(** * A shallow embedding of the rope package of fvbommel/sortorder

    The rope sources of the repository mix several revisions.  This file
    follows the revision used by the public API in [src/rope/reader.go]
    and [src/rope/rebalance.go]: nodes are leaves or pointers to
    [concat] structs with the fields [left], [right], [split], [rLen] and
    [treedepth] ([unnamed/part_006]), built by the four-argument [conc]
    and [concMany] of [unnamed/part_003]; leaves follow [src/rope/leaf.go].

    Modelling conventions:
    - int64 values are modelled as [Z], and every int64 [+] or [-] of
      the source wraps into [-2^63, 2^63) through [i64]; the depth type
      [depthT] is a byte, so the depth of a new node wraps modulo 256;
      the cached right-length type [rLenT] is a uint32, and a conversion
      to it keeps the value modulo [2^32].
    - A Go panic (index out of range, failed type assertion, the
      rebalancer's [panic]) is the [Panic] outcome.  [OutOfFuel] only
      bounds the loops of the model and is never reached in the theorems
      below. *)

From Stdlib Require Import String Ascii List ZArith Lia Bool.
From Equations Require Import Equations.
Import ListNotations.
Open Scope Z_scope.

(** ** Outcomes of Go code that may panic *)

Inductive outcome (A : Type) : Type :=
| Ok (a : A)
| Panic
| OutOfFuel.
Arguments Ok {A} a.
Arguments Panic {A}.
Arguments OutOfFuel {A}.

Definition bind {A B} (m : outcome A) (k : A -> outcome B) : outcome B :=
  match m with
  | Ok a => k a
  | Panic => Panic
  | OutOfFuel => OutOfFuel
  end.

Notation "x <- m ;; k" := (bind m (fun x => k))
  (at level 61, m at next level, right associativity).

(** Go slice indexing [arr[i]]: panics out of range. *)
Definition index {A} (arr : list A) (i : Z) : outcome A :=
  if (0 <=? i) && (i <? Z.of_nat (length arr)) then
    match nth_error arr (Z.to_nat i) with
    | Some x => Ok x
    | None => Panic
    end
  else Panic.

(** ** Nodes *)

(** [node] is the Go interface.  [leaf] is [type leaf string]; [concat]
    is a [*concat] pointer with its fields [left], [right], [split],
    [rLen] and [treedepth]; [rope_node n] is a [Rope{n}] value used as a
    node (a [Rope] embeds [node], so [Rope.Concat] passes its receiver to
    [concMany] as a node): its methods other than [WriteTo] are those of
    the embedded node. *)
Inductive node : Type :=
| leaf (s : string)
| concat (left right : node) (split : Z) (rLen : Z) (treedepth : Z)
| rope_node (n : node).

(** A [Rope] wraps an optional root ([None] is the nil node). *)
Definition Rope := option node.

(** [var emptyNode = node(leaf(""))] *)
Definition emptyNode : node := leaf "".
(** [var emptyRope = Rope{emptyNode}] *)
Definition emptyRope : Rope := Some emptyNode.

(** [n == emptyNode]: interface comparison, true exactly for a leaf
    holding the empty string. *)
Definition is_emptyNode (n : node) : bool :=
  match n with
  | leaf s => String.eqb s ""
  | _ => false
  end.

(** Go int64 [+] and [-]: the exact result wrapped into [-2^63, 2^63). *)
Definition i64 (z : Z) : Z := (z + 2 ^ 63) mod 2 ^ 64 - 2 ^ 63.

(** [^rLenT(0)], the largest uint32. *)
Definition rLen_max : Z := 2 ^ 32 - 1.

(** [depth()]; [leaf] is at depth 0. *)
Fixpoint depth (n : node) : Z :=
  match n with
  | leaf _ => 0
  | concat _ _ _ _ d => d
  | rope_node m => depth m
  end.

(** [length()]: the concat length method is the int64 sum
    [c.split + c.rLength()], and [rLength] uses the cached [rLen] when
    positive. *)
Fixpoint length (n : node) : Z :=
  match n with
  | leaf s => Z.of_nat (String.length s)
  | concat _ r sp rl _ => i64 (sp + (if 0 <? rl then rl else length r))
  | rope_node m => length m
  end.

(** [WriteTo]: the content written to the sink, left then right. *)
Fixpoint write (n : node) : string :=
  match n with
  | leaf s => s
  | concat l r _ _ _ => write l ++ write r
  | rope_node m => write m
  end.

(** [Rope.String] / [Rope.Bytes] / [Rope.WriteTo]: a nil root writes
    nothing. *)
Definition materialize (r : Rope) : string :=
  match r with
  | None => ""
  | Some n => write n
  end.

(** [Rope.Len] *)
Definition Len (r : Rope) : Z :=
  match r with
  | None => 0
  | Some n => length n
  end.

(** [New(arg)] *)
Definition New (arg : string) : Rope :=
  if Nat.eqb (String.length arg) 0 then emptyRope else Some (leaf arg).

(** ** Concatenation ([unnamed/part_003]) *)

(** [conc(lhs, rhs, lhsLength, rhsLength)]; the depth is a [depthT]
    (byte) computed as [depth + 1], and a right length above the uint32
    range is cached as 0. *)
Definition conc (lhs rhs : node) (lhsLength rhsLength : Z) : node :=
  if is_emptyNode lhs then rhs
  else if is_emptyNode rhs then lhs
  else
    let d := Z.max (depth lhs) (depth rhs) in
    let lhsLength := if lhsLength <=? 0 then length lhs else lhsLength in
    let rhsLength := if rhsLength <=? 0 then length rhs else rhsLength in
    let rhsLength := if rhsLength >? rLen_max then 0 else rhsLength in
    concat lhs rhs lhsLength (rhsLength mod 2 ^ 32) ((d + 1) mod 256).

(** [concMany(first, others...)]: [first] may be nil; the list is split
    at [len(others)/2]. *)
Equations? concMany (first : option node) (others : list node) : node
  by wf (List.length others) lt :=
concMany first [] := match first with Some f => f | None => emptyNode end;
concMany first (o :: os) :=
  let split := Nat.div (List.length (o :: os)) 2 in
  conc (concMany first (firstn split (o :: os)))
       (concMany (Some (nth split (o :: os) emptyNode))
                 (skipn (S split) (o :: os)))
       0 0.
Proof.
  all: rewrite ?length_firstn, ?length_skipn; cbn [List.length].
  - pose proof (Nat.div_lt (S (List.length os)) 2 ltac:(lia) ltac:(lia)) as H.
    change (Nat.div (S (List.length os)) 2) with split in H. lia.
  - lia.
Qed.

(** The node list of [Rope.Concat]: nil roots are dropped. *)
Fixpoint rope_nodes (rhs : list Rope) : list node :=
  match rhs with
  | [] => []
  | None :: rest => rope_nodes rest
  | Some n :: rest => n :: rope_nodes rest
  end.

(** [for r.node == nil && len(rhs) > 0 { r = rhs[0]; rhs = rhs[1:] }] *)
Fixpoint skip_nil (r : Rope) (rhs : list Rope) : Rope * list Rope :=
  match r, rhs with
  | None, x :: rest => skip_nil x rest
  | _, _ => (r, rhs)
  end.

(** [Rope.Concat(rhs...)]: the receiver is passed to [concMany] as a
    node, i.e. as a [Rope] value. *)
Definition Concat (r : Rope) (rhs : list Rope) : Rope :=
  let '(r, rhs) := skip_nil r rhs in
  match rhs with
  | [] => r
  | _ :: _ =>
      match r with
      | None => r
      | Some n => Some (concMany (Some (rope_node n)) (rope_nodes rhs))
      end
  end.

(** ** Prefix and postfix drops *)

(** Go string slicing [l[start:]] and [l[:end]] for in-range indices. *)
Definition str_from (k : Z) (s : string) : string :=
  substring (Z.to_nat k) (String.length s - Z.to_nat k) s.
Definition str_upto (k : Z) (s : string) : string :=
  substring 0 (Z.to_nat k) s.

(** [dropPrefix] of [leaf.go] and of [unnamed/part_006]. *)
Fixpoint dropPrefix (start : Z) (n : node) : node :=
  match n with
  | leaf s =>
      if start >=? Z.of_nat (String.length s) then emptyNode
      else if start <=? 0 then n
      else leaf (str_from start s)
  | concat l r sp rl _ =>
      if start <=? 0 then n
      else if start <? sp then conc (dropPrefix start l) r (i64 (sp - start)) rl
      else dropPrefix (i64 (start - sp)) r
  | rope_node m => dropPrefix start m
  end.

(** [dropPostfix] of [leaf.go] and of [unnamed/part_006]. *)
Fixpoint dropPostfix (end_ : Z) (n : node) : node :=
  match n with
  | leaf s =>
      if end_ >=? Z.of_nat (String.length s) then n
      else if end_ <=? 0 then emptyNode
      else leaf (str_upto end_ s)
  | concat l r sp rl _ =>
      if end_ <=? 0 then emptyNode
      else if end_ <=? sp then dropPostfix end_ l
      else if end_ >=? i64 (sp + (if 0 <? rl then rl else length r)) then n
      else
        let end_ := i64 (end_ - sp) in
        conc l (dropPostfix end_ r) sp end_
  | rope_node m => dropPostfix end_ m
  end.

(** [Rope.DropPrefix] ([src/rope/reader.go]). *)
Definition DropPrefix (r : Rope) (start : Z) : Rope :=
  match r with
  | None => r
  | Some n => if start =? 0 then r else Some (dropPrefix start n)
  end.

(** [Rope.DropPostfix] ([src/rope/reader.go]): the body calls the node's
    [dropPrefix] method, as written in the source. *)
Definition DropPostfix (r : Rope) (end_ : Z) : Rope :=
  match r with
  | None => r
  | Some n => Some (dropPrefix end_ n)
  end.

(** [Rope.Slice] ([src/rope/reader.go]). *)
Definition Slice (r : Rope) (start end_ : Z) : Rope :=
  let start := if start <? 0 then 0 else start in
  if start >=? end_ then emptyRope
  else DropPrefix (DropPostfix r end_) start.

WORK REQUIRED
The entries above hold the needed span. Transcribe exactly the lines from the one with "else Panic." to the one with "[rLen] and [treedepth];", both included.

SOLUTION TO THIS PROBLEM
  else Panic.

(** ** Nodes *)

(** [node] is the Go interface.  [leaf] is [type leaf string]; [concat]
    is a [*concat] pointer with its fields [left], [right], [split],
    [rLen] and [treedepth]; [rope_node n] is a [Rope{n}] value used as a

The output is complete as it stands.